Paper long abstract:
Whereas Aminata's father Lansana says of himself to be Guinean with a German passport, for his daughter things feel different. She feels rooted in Germany/Frankfurt, living and being socialized there, but she is also Guinean and African, feeling connected especially to other young Afrodescendent adults who grew up in Frankfurt or cities elsewhere in Europe. Jennifer Bidet and Lauren Wagner (2012) find that when studying diasporic practices and belonging, it is revealing to look into if or how second, third and more generations of descendants of transnational migrants, maintain or develop links to places of family origin. In my research I am interested in researching how the meaning of "origin" might shift throughout generations and how it can get disentangled from a country of parental origin and go more towards decentered diasporic practices. However, the importance of the relation to the parents or to a place of origin of parents who migrated has to be seen as a process - it can become important or obsolete for a person at different stages of her/his life.

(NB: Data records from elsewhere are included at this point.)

(** The effect [name] is a scene of [scene_modes] whose command value,
    once cached, is reported back as [name] by [GoveeLifeLight.effect]. *)
Definition scene_selectable (scene_modes : list (string * json)) (name : string) : bool :=
  negb (String.prefix "Music:" name) &&
  match sget name scene_modes with
  | Some sv =>
      truthy sv &&
      (let sid := match sv with JObj d => default JNull (dget "id" d) | _ => JNull end in
       truthy sid &&
       match scene_lookup scene_modes sid with
       | Ok (Some n) => String.eqb n name
       | _ => false
       end)
  | None => false
  end.

(** The [state.value] an online capability with a state contributes. *)
Definition online_state_value (c : json) : option json :=
  match c with
  | JObj d =>
      match dget "type" d with
      | Some ty =>
          if py_eqb ty (JStr "devices.capabilities.online") then
            match dget "state" d with
            | Some (JObj st) => Some (default (JBool false) (dget "value" st))
            | _ => None
            end
          else None
      | None => None
      end
  | _ => None
  end.

(** A capability [available] reads without raising: a dict with a
    [type], whose [state] is absent, null or a dict. *)
Definition available_wf (c : json) : bool :=
  match c with
  | JObj d =>
      match dget "type" d with
      | Some _ => match dget "state" d with
                  | None | Some JNull | Some (JObj _) => true
                  | Some _ => false
                  end
      | None => false
      end
  | _ => false
  end.

(** One config entry before ([ed]) and after ([ed']) a webhook event
    [ev] for device [d]: the counter and the other devices unchanged, and
    the device's reads taken from the event's capability list when the
    event has one and the device is cached. *)
Definition webhook_entry_after (d : string) (ev : dict) (ed ed' : entry_data) : Prop :=
  ed_api_count ed' = ed_api_count ed /\
  (forall d', d' <> d -> ed_state ed' !! d' = ed_state ed !! d') /\
  forall t i, GoveeAPI_GetCachedStateValue ed' d t i =
    match ed_state ed !! d, dget "capabilities" ev with
    | Some _, Some capsv => catch JNull (let* caps := py_iter capsv in scan_cached caps t i)
    | _, _ => GoveeAPI_GetCachedStateValue ed d t i
    end.

(** A value mapped to [STATE_ON] comes with a recorded [STATE_ON] command
    value. *)
Definition on_recorded (st : power_maps) : Prop :=
  In STATE_ON (map snd (state_mapping st)) -> is_Some (sget STATE_ON (state_mapping_set st)).

(** The capability is the brightness range, resp. the RGB color setting,
    by the tests [_init_platform_specific] and its handlers apply. *)
Definition is_brightness_range (c : json) : bool :=
  match py_getitem c "type", py_getitem c "instance" with
  | Ok ty, Ok inst => py_eqb ty (JStr "devices.capabilities.range") && py_eqb inst (JStr "brightness")
  | _, _ => false
  end.

Definition is_color_rgb (c : json) : bool :=
  match py_getitem c "type", py_getitem c "instance" with
  | Ok ty, Ok inst => py_eqb ty (JStr "devices.capabilities.color_setting") && py_eqb inst (JStr "colorRgb")
  | _, _ => false
  end.

(** A lamp cache with one snapshot of each capability the services write. *)
Definition full_caps : list json :=
  [snapshot "devices.capabilities.on_off" "powerSwitch" (JInt 1);
   snapshot "devices.capabilities.range" "brightness" (JInt 20);
   snapshot "devices.capabilities.color_setting" "colorRgb" (JInt 0);
   snapshot "devices.capabilities.dynamic_scene" "lightScene" (JObj []);
   snapshot "devices.capabilities.work_mode" "workMode" (JObj []);
   snapshot "devices.capabilities.range" "humidity" (JInt 50)].

Definition full_payload : dict :=
  [("sku", JStr "H6008"); ("device", JStr "AA:BB:CC"); ("capabilities", JList full_caps)].

Definition lamp_full_cache : entry_data := cache_with full_payload.

(** The lamp with the scene table every light gets. *)
Definition scene_lamp_light : light := {|
  l_dev := lamp;
  l_brightness_scale := (1, 100);
  l_power := init_power [on_off_cap] empty_power;
  l_music_modes := [];
  l_scene_modes := default_scene_modes
|}.

(** Two cached devices: the lamp and a fan. *)
Definition two_device_cache : entry_data :=
  {| ed_state := <["FF:00" := JObj [("capabilities", JList [])]]>
                   (<["AA:BB:CC" := JObj full_payload]> ∅);
     ed_api_count := None |}.

(** A device listing two online snapshots, the last one online. *)
Definition online_caps : list json :=
  [snapshot "devices.capabilities.online" "online" (JBool false);
   snapshot "devices.capabilities.on_off" "powerSwitch" (JInt 1);
   snapshot "devices.capabilities.online" "online" (JBool true)].

Definition online_cache : entry_data :=
  cache_with [("device", JStr "AA:BB:CC"); ("capabilities", JList online_caps)].

(** A webhook event switching the lamp off. *)
Definition lamp_off_event : dict :=
  [("sku", JStr "H6008"); ("device", JStr "AA:BB:CC");
   ("capabilities", JList [snapshot "devices.capabilities.on_off" "powerSwitch" (JInt 0)])].

(** A power capability that offers only the [off] option. *)
Definition off_only_cap : json :=
  JObj [("type", JStr "devices.capabilities.on_off"); ("instance", JStr "powerSwitch");
        ("parameters", JObj [("dataType", JStr "ENUM");
                             ("options", JList [JObj [("name", JStr "off"); ("value", JInt 0)]])])].

(** The RGB color capability of the device listing. *)
Definition color_rgb_cap : json :=
  JObj [("type", JStr "devices.capabilities.color_setting"); ("instance", JStr "colorRgb");
        ("parameters", JObj [("dataType", JStr "INTEGER");
                             ("range", JObj [("min", JInt 0); ("max", JInt 16777215)])])].

(* ================================================================== *)
(** * Properties *)

Ltac simpl_res := cbn [rbind catch py_getitem py_get py_iter] in *.

(** ** Python equality is reflexive *)

Lemma dget_app_notin (k : string) (pre l : dict) :
  k ∉ map fst pre -> dget k (pre ++ l) = dget k l.
Proof.
  induction pre as [|[k' v'] pre IH]; simpl; intros Hk; [done|].
  destruct (String.eqb_spec k k') as [->|Hne].
  - exfalso. apply Hk. left.
  - apply IH. intros Hin. apply Hk. right. exact Hin.
Qed.

Lemma dict_eqb_refl_aux (d : dict) :
  Forall (fun kv => py_eqb kv.2 kv.2 = true) d ->
  forall pre (seen : list string),
    (forall k, k ∈ map fst pre -> k ∈ seen) ->
    dict_eqb py_eqb (pre ++ d) seen d = true.
Proof.
  induction d as [|[k v] d IH]; intros Hall pre seen Hseen; simpl; [done|].
  inversion Hall as [|? ? Hv Hrest]; subst.
  apply andb_true_intro; split.
  - case_bool_decide as Hin; [done|].
    rewrite dget_app_notin; [simpl; rewrite String.eqb_refl; exact Hv|].
    intros Hk. apply Hin, Hseen, Hk.
  - replace (pre ++ (k, v) :: d) with ((pre ++ [(k, v)]) ++ d) by (rewrite <- app_assoc; done).
    apply IH; [done|].
    intros k' Hk'. rewrite map_app in Hk'. apply elem_of_app in Hk' as [Hk'|Hk'].
    + right. apply Hseen, Hk'.
    + simpl in Hk'. apply list_elem_of_singleton in Hk'. subst. left.
Qed.

Lemma py_eqb_refl (j : json) : py_eqb j j = true.
Proof.
  induction j using json_ind'.
  - done.
  - destruct b; done.
  - apply Z.eqb_refl.
  - apply String.eqb_refl.
  - simpl. induction l as [|x l IHl]; simpl; [done|].
    inversion H; subst. rewrite H2. apply IHl. done.
  - simpl. apply andb_true_intro; split.
    + apply (dict_eqb_refl_aux d H [] []). intros k Hk. inversion Hk.
    + apply forallb_forall. intros k Hk. apply bool_decide_eq_true.
      apply list_elem_of_In. done.
Qed.

Lemma py_eqb_str (j : json) (s : string) : py_eqb j (JStr s) = true <-> j = JStr s.
Proof.
  split.
  - destruct j; simpl; intros H; try discriminate H.
    apply String.eqb_eq in H. subst. done.
  - intros ->. simpl. apply String.eqb_refl.
Qed.

(** ** The daily request counter *)

Lemma count_requests_identity (today : Z) (ed : entry_data) :
  async_GooveAPI_CountRequests today ed = ed.
Proof. reflexivity. Qed.

Lemma count_in_world_identity (today : Z) (w : world) : count_in_world today w = w.
Proof. destruct w as [[st c] sent n]. reflexivity. Qed.

(** What the counter body does once [date] is bound: the update the
    function is written to perform. *)
Lemma count_with_date_bound (today n d : Z) (st : gmap string json) :
  count_requests_in today ("date" :: utils_globals)
    {| ed_state := st; ed_api_count := Some {| cnt_count := n; cnt_date := d |} |} =
  Ok {| ed_state := st;
        ed_api_count := Some {| cnt_count := (if Z.eqb d today then n + 1 else 1); cnt_date := d |} |}.
Proof.
  unfold count_requests_in, resolve_global.
  rewrite bool_decide_eq_true_2 by left.
  simpl. destruct (Z.eqb d today); reflexivity.
Qed.

(** C7 (code_bug): [utils.py] never imports [date], so
    [async_GooveAPI_CountRequests] raises [NameError] at [date.today()],
    logs it and returns: no GET or POST ever changes the stored counter. *)
Theorem api_calls_never_count
    (http : request -> http_reply) (uuid4 : nat -> string) (today : Z)
    (path : string) (data : dict) (w : world) :
  ("date" ∉ utils_globals) /\
  async_GooveAPI_CountRequests today (w_entry w) = w_entry w /\
  ed_api_count (w_entry (snd (async_GoveeAPI_GETRequest http today path w))) = ed_api_count (w_entry w) /\
  ed_api_count (w_entry (snd (async_GoveeAPI_POSTRequest http uuid4 today path data w))) = ed_api_count (w_entry w).
Proof.
  split; [vm_compute; intros H; repeat (apply elem_of_cons in H as [H|H]; [discriminate|]); inversion H|].
  split; [apply count_requests_identity|].
  split.
  - unfold async_GoveeAPI_GETRequest. rewrite count_in_world_identity.
    destruct (classify (http (Req_GET path))) as [[]|]; reflexivity.
  - unfold async_GoveeAPI_POSTRequest.
    destruct (dget "requestId" data); simpl; rewrite count_in_world_identity;
      destruct (classify _) as [[]|]; reflexivity.
Qed.

(** ** RGB values *)

Example rgb_red : rgb_decode 16711680 = (255, 0, 0) /\ rgb_encode (255, 0, 0) = 16711680.
Proof. split; reflexivity. Qed.

(** C8: for every raw RGB value [V] in [0, 2^24), [rgb_color] decodes
    it into [(r, g, b)] and [(r << 16) + (g << 8) + b] gives back [V]. *)
Theorem rgb_roundtrip (V : Z) (HV : 0 <= V < 2 ^ 24) :
  rgb_color_of (JInt V) = Ok (Some (rgb_decode V)) /\ rgb_encode (rgb_decode V) = V.
Proof.
  split; [reflexivity|].
  unfold rgb_encode, rgb_decode.
  change 255 with (Z.ones 8).
  rewrite !Z.land_ones by lia.
  rewrite !Z.shiftr_div_pow2, !Z.shiftl_mul_pow2 by lia.
  change (2 ^ 8) with 256 in *. change (2 ^ 16) with 65536 in *.
  change (2 ^ 24) with 16777216 in *.
  Z.div_mod_to_equations. lia.
Qed.

Lemma rgb_roundtrip_witness :
  (0 <= 16711680 < 2 ^ 24) /\
  rgb_color_of (JInt 16711680) = Ok (Some (rgb_decode 16711680)) /\
  rgb_encode (rgb_decode 16711680) = 16711680.
Proof. split; [lia|]. apply rgb_roundtrip. lia. Defined.

(** ** Brightness conversion *)

(** C9 (counterexample): with the range [1..100], brightness 128 does
    not convert to 50. *)
Lemma brightness_128_not_50 : brightness_to_value (1, 100) 128 <> Ok 50.
Proof.
  assert (H : brightness_to_value (1, 100) 128 = Ok 51) by reflexivity.
  rewrite H. discriminate.
Qed.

Analysing biographical interviews that I conducted during my fieldwork in Frankfurt, I focus on the experiences of "diasporic" travel of three of my interlocutors, German women of African descent in their 30s, to show how the relation to the region of origin of their fathers took part in their processes of coming of age in Germany where they occupy racialized subject positions - and in their personal understandings of what it means to become an adult.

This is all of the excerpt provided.